Sam was 7 years old, with a few good years left to live with us, we thought. His hips never gave him trouble, he would wrestle with our boys and cuddle with our daughters. He weighed in at approximately 125 pounds. I am sure his heart was what weighed the most, as he had the biggest heart of any animal I had ever had. He was aloof. When he was a puppy, he only ate left shoes. No kidding. For some reason, those were his favorite. Whenever anyone walked in the door he would bring you a gift, whether it was a shoe, a pillow, a sock, or a children’s toy he wanted to give you something.

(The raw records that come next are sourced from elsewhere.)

(** ** Further properties of the component *)

Lemma has_digest_true (p : TopsqlSummaryPlanItem) :
  has_digest p = true ->
  exists d, plan_digest p = Some d /\ d <> EmptyString.
Proof.
  unfold has_digest. destruct (plan_digest p) as [d|]; [|done].
  destruct (String.eqb_spec d EmptyString); [done|]. by exists d.
Qed.

Lemma convertNoPlanRecord_digest (r : PlanRecord) :
  (has_digest (planItem r) = true /\ convertNoPlanRecord r = r) \/
  (has_digest (planItem r) = false /\
   plan_digest (planItem (convertNoPlanRecord r)) = Some NO_PLAN_LABEL).
Proof.
  unfold convertNoPlanRecord. destruct (has_digest (planItem r)); auto.
Qed.

(** X6: every record of the derivation has a digest, so the key that the
    table and the selection read with [r.plan_digest!] is never
    [undefined]. *)
Theorem getKey_defined (record : SQLRecord) (r : PlanRecord) :
  r ∈ records (usePlanRecord record) ->
  exists d, getKey r = Some d.
Proof.
  intros [->|(p & _ & ->)]%elem_of_records; unfold getKey.
  - by exists OVERALL_LABEL.
  - destruct (convertNoPlanRecord_digest (toPlanRecord p))
      as [[Hd ->]|[_ Hd]].
    + apply has_digest_true in Hd as (d & Hd & _). by exists d.
    + by exists NO_PLAN_LABEL.
Qed.

(** X7: the plan column on the records of the derivation.  Whenever the
    cell is the one of a real plan, its tooltip and its text are the digest
    of one of the input plans, which is not empty, and the record carries
    that plan unchanged: the fallbacks to [undefined] and to the "Unknown"
    label are not taken for an absent or an empty digest.  The overall
    record renders as the overall cell.  Provided the two placeholders are
    different strings, the row of a plan whose digest is absent or empty is
    a record of the derivation that renders as the no-plan cell. *)
Theorem renderPlan_shows_digest (record : SQLRecord) :
  (forall r title label,
     r ∈ records (usePlanRecord record) ->
     renderPlan r = DigestView title label ->
     exists p d,
       p ∈ default [] (plans record) /\
       plan_digest p = Some d /\ d <> EmptyString /\
       planItem r = p /\ title = Some d /\ label = d) /\
  renderPlan (createOverallRecord record)
  = SpecialView (translate "topsql.detail.overall_tooltip")
      (translate "topsql.detail.overall") /\
  (NO_PLAN_LABEL <> OVERALL_LABEL ->
   forall p,
     p ∈ default [] (plans record) ->
     plan_digest p = None \/ plan_digest p = Some EmptyString ->
     convertNoPlanRecord (toPlanRecord p) ∈ records (usePlanRecord record) /\
     renderPlan (convertNoPlanRecord (toPlanRecord p))
     = SpecialView (translate "topsql.detail.no_plan_tooltip")
         (translate "topsql.detail.no_plan")).
Proof.
  split; [|split].
  - intros r title label Hr. unfold renderPlan.
    destruct (isOverallRecord r) eqn:Hov; [done|].
    destruct (isNoPlanRecord r) eqn:Hno; [done|].
    intros [= <- <-].
    apply elem_of_records in Hr as [->|(p & Hp & ->)].
    + by rewrite isOverallRecord_create in Hov.
    + destruct (has_digest p) eqn:Hd.
      * unfold convertNoPlanRecord. simpl. rewrite Hd. simpl.
        apply has_digest_true in Hd as (d & Hd & Hne).
        exists p, d. rewrite Hd. unfold digest_or.
        by destruct (String.eqb_spec d EmptyString).
      * by rewrite isNoPlanRecord_convert in Hno.
  - unfold renderPlan. by rewrite isOverallRecord_create.
  - intros Hlabels p Hp Hd. apply has_digest_false in Hd. split.
    + destruct (plans record) as [ps|] eqn:Hps;
        [|by apply elem_of_nil in Hp].
      rewrite (usePlanRecord_some _ _ Hps). simpl.
      apply elem_of_app. right. apply elem_of_derivedRows. by exists p.
    + unfold renderPlan.
      rewrite (isNoPlanRecord_convert (toPlanRecord p)) by done.
      destruct (convertNoPlanRecord_digest (toPlanRecord p))
        as [[Hd' _]|[_ Hlabel]]; [simpl in Hd'; congruence|].
      unfold isOverallRecord. rewrite Hlabel.
      by destruct (String.eqb_spec NO_PLAN_LABEL OVERALL_LABEL).
Qed.

(** X8: the columns of the table.  For either instance type the keys are
    the three common ones followed by the two scan columns for [tikv] or by
    the latency column for [tidb]; they are pairwise distinct, and no
    column has a minimal width above its maximal one. *)
Theorem tableColumnDefs_keys (capacity : QArith_base.Q)
    (instanceType : InstanceType) :
  key <$> tableColumnDefs capacity instanceType = tableColumns instanceType /\
  NoDup (key <$> tableColumnDefs capacity instanceType) /\
  Forall (fun c => (minWidth c <= maxWidth c)%nat)
    (tableColumnDefs capacity instanceType) /\
  ("scan_records_per_sec"%string
     ∈ key <$> tableColumnDefs capacity instanceType
   <-> instanceType = tikv) /\
  ("scan_indexes_per_sec"%string
     ∈ key <$> tableColumnDefs capacity instanceType
   <-> instanceType = tikv) /\
  ("latency"%string ∈ key <$> tableColumnDefs capacity instanceType
   <-> instanceType = tidb).
Proof.
  assert (forall (x : string) (l : list string),
            Forall (fun y => x <> y) l -> x ∉ l) as Hnotin.
  { intros x l Hall Hin. by apply (proj1 (Forall_forall _ _) Hall x Hin). }
  destruct instanceType; cbn.
  all: split; [done|].
  all: split;
         [repeat (constructor;
                  [apply Hnotin; repeat (constructor; [discriminate|]);
                   constructor|]);
          constructor|].
  all: split; [repeat (constructor; [simpl; lia|]); constructor|].
  all: repeat split; try done; try (intros _; by repeat constructor).
  all: intros Hin; exfalso; revert Hin; apply Hnotin;
         repeat (constructor; [discriminate|]); constructor.
Qed.

(** X9: no column tells an absent rate from a rate of 0: with 0 put in
    the place of every absent rate, each column of either instance type
    renders the record as before. *)
Theorem onRender_absent_rate_is_zero (capacity : QArith_base.Q)
    (instanceType : InstanceType) (c : IColumn) (rec : PlanRecord) :
  c ∈ tableColumnDefs capacity instanceType ->
  onRender c (withZeroRates rec) = onRender c rec.
Proof.
  intros Hc.
  assert (forall v, renderRate (Some (default (QArith_base.inject_Z 0) v))
                    = renderRate v) as Hrate by (by intros [v|]).
  destruct instanceType; cbn in Hc.
  all: repeat (apply elem_of_cons in Hc as [->|Hc]);
         [..|by apply elem_of_nil in Hc]; cbn [onRender]; try done.
  all: try apply Hrate.
  all: unfold renderLatency, withZeroRates; cbn [planItem duration_per_exec_ms];
         by destruct (duration_per_exec_ms (planItem rec)).
Qed.

(** X10: with exactly one plan the record handed to the detail panel is
    the row of that plan whatever the selection is, also when the selection
    predicate rejects it: a plan without digest is forwarded as the no-plan
    record. *)
Theorem single_noPlan_forwarded (record : SQLRecord)
    (p : TopsqlSummaryPlanItem) (selectedRecord : option PlanRecord) :
  plans record = Some [p] ->
  plan_digest p = None \/ plan_digest p = Some EmptyString ->
  exists r,
    planRecordOf (isMultiPlans (usePlanRecord record))
      (records (usePlanRecord record)) selectedRecord = Some r /\
    r = convertNoPlanRecord (toPlanRecord p) /\
    isNoPlanRecord r = true /\
    canSelectItem r = false.
Proof.
  intros Hps Hd. apply has_digest_false in Hd.
  exists (convertNoPlanRecord (toPlanRecord p)).
  rewrite (usePlanRecord_some _ _ Hps).
  assert (isNoPlanRecord (convertNoPlanRecord (toPlanRecord p)) = true)
    as Hno by by apply isNoPlanRecord_convert.
  split; [done|]. split; [done|]. split; [done|].
  apply canSelectItem_false. by left.
Qed.

(** X11: which plan rows can be selected.  The row of a plan passes the
    selection predicate exactly when the plan has a digest that is not
    empty and is neither of the two placeholders; such a row is the plan
    with its sum, unchanged by the conversion. *)
Theorem canSelectItem_plan_row (p : TopsqlSummaryPlanItem) :
  canSelectItem (convertNoPlanRecord (toPlanRecord p)) = true <->
  exists d,
    plan_digest p = Some d /\ d <> EmptyString /\
    d <> NO_PLAN_LABEL /\ d <> OVERALL_LABEL /\
    convertNoPlanRecord (toPlanRecord p) = toPlanRecord p.
Proof.
  unfold canSelectItem. split.
  - intros Hsel. apply andb_prop in Hsel as [Hno Hov].
    apply negb_true_iff in Hno, Hov.
    destruct (convertNoPlanRecord_digest (toPlanRecord p))
      as [[Hd Heq]|[Hd Hlabel]].
    + rewrite Heq in Hno, Hov. simpl in Hd.
      apply has_digest_true in Hd as (d & Hd & Hne).
      unfold isNoPlanRecord, isOverallRecord in Hno, Hov. simpl in Hno, Hov.
      rewrite Hd in Hno, Hov.
      apply String.eqb_neq in Hno, Hov. by exists d.
    + unfold isNoPlanRecord in Hno. rewrite Hlabel in Hno.
      by rewrite String.eqb_refl in Hno.
  - intros (d & Hd & Hne & Hno & Hov & ->).
    unfold isNoPlanRecord, isOverallRecord. simpl. rewrite Hd.
    apply String.eqb_neq in Hno, Hov. by rewrite Hno, Hov.
Qed.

I was at home with my 4-year-old son and I had just laid our youngest down for a nap. I was watering my plants and I heard Sam moan from his perch. He looked up at me and slowly rolled off of the couch. I thought he was dreaming but ran to catch him. I called for him to snap out of it, and he simply passed away in my arms. He hadn’t been sick. He hadn’t been wary, slow, or tired. He was perfect.

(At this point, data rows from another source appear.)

(** Lines 150-158: the theme token, then the topic token when it is at
    most 20 characters long. *)
Definition base_hashtags (topic theme : str) : list str :=
  let hashtags := [remove_spaces theme] in
  let topic_clean :=
    concat (map capitalize (split (hyphens_to_spaces topic))) in
  if length topic_clean <=? 20 then hashtags ++ [topic_clean] else hashtags.

(** Lines 160-165: two tokens of the first category whose key occurs in
    the lower-cased theme. *)
Definition theme_specific (theme : str) : M (list str) :=
  let theme_lower := lower theme in
  match find (fun kv => contains (fst kv) theme_lower) theme_hashtags with
  | Some (_, theme_tags) => sample theme_tags (Nat.min 2 (length theme_tags))
  | None => ret []
  end.

(** Lines 170-174. *)
Definition format_hashtags (hashtags : list str) : str :=
  let unique_hashtags :=
    fromkeys (map (fun tag => hash :: tag) (filter keeps hashtags)) in
  join (py " ") (slice_to 5 unique_hashtags).

Definition generate_hashtags (topic theme : str) : M str :=
  let hashtags := base_hashtags topic theme in
  specific <- theme_specific theme ;;
  let hashtags := hashtags ++ specific in
  general <- sample general_hashtags 2 ;;
  let hashtags := hashtags ++ general in
  ret (format_hashtags hashtags).

(** The loop [for i, topic in enumerate(topics, 1)] that both pipelines
    run, with the caption and hashtag operations of the backend in use;
    [plan] is [content_plan] so far. *)
Fixpoint plan_loop (caption_for hashtags_for : str -> str -> M str)
    (theme : str) (plan : list ContentEntry) (i : Z) (todo : list str)
  : M (list ContentEntry) :=
  match todo with
  | [] => ret plan
  | topic :: rest =>
      caption <- caption_for topic theme ;;
      hashtags <- hashtags_for topic theme ;;
      plan_loop caption_for hashtags_for theme
        (plan ++ [mkEntry i topic caption hashtags]) (i + 1)%Z rest
  end.

Definition content_generator_node (state : ContentState) : M ContentState :=
  let theme := brand_theme state in
  plan <- plan_loop generate_caption generate_hashtags theme [] 1%Z
            (topics state) ;;
  ret (mkState (brand_theme state) (days state) (topics state) plan).

Definition formatter_node (state : ContentState) : M ContentState :=
  ret state.

Definition save_node (state : ContentState) : M ContentState :=
  ret state.

(* ================================================================== *)
(** ** content_creator/workflow.py *)
(* ================================================================== *)

(** [ContentCreatorWorkflow.run]: the compiled graph visits
    [day_planner], [content_generator], [formatter] and [save] in this
    order, each node's result merged into the state. *)
Definition run (theme : str) (num_days : Z) : M ContentState :=
  let initial_state := mkState theme num_days [] [] in
  s1 <- day_planner_node initial_state ;;
  s2 <- content_generator_node s1 ;;
  s3 <- formatter_node s2 ;;
  save_node s3.

(** [generate_content_plan]: the result of the run, and the rows handed
    to [save_to_csv] when the plan is not empty. *)
Definition generate_content_plan (theme : str) (num_days : Z)
  : M (ContentState * option (list ContentEntry)) :=
  result <- run theme num_days ;;
  match content_plan result with
  | [] => ret (result, None)
  | rows => ret (result, Some rows)
  end.

(* ================================================================== *)
(** ** llm_integration.py *)
(* ================================================================== *)

(** An [LLMContentGenerator]: [use_llm] is set when a model file was
    given, exists and loaded. *)
Record LLMContentGenerator := mkGenerator { use_llm : bool }.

I kept repeating to him, “You were a good boy Sam.”
I realized I was alone, and that my youngest was playing in his toy room. I let myself cry. I cried hard. I cried and cried and just kept petting my sweet, sweet boy. He was my shadow for seven years. He was my furry, four-legged sidekick who never left my side but to play with the kids or my husband.

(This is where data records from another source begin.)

(** * Verification of [mindface/recognition/eval.py]

    A shallow embedding of the face-verification evaluation pipeline:
    [calculate_accuracy], [calculate_val_far], [LFold], [calculate_roc],
    [calculate_val] and the batching loop of [test].

    Conventions of the embedding.
    - A Python exception is a value of [exn]; a Python function that may
      raise returns a [result].
    - Floating-point numbers are idealised as exact rationals ([Q]); the
      comparisons and the integer counts of the code are exact in either
      reading.
    - A one-dimensional numpy array is a [list]; a two-dimensional one is a
      list of rows together with its column count. *)

From Stdlib Require Import List Arith ZArith QArith Lia Bool.
Import ListNotations.

Set Implicit Arguments.

(** ** Exceptions *)

Inductive exn : Type :=
| ValueError
| ZeroDivisionError
| IndexError
| AssertionError
| AttributeError.

Inductive result (A : Type) : Type :=
| Ok (a : A)
| Raise (e : exn).

Arguments Ok {A} a.
Arguments Raise {A} e.

Definition bind {A B : Type} (r : result A) (k : A -> result B) : result B :=
  match r with
  | Ok a => k a
  | Raise e => Raise e
  end.

Notation "x <- c1 ;; c2" := (bind c1 (fun x => c2))
  (at level 61, c1 at next level, right associativity).
Notation "' pat <- c1 ;; c2" :=
  (bind c1 (fun x => match x with pat => c2 end))
  (at level 61, pat pattern, c1 at next level, right associativity).

(** ** The fragment of numpy and of Python arithmetic the module uses *)

Module Np.

(** [x < y] on floats, as a boolean. *)
Definition Qlt_bool (x y : Q) : bool := negb (Qle_bool y x).

(** [np.less(dist, threshold)] with a scalar threshold. *)
Definition less (dist : list Q) (threshold : Q) : list bool :=
  map (fun d => Qlt_bool d threshold) dist.

(** [np.logical_not]. *)
Definition logical_not (a : list bool) : list bool := map negb a.

Fixpoint zip_with {A B C : Type} (f : A -> B -> C) (xs : list A) (ys : list B)
  : list C :=
  match xs, ys with
  | x :: xs', y :: ys' => f x y :: zip_with f xs' ys'
  | _, _ => []
  end.

(** Binary element-wise operation on one-dimensional arrays, with numpy's
    broadcasting: equal lengths combine position by position, an array of
    length one is stretched to the other's length, and any other pair of
    lengths raises [ValueError]. *)
Definition broadcast2 {A B C : Type} (f : A -> B -> C)
  (xs : list A) (ys : list B) : result (list C) :=
  if length xs =? length ys then Ok (zip_with f xs ys)
  else match xs, ys with
       | [x], _ => Ok (map (f x) ys)
       | _, [y] => Ok (map (fun x => f x y) xs)
       | _, _ => Raise ValueError
       end.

I called my husband. I called my cousin who has worked with animals her entire life. I called my mom. I was just in shock and weeping. I finally had to get it together when my 4-year-old walked in. He asked, “What is wrong with Sam, mom?” I told him that Sam was sick and he had to go to heaven. He nodded and ran to the other room and brought back my first-aid kit. He assured me that the band-aids would bring him back. Oh, what a life lesson losing a pet can be.
My husband came home and took Sam to our family farm. He made it back home in time to get the older two kiddos off of the bus. We let them walk into the house, get a snack and then we had the horrible talk that no one ever wants to have with their children.
At first, they just broke into tears, then the questions came: what happened, what did you do, where is he now? I wanted to give them the gift of time to process and grieve. That evening we went to dinner in celebration of Sam’s beautiful life and spirit. We let the kids order whatever they wanted and we all split a massive dessert. It was nice to get out of the house and not have to notice his absence so quickly.
Did we handle it perfectly? Probably not. My kids were devastated, as were we. All five of us were grieving a family member who was taken from us so suddenly. Our pets become a part of our daily lives. They are woven ever so gently into our memories, pictures and stories. They teach us all so many lessons: patience through the puppy years, loyalty as they grow, and letting go when we have to move on without them.
Was it a difficult experience losing a pet, with children? Without question. Would I do it again? Absolutely. He taught us all a lesson in responsibility, patience, understanding and greatest of all: love and loss. So thank you, Sam, for loving us and being a part of our family’s story. We still miss you. You were the best boy.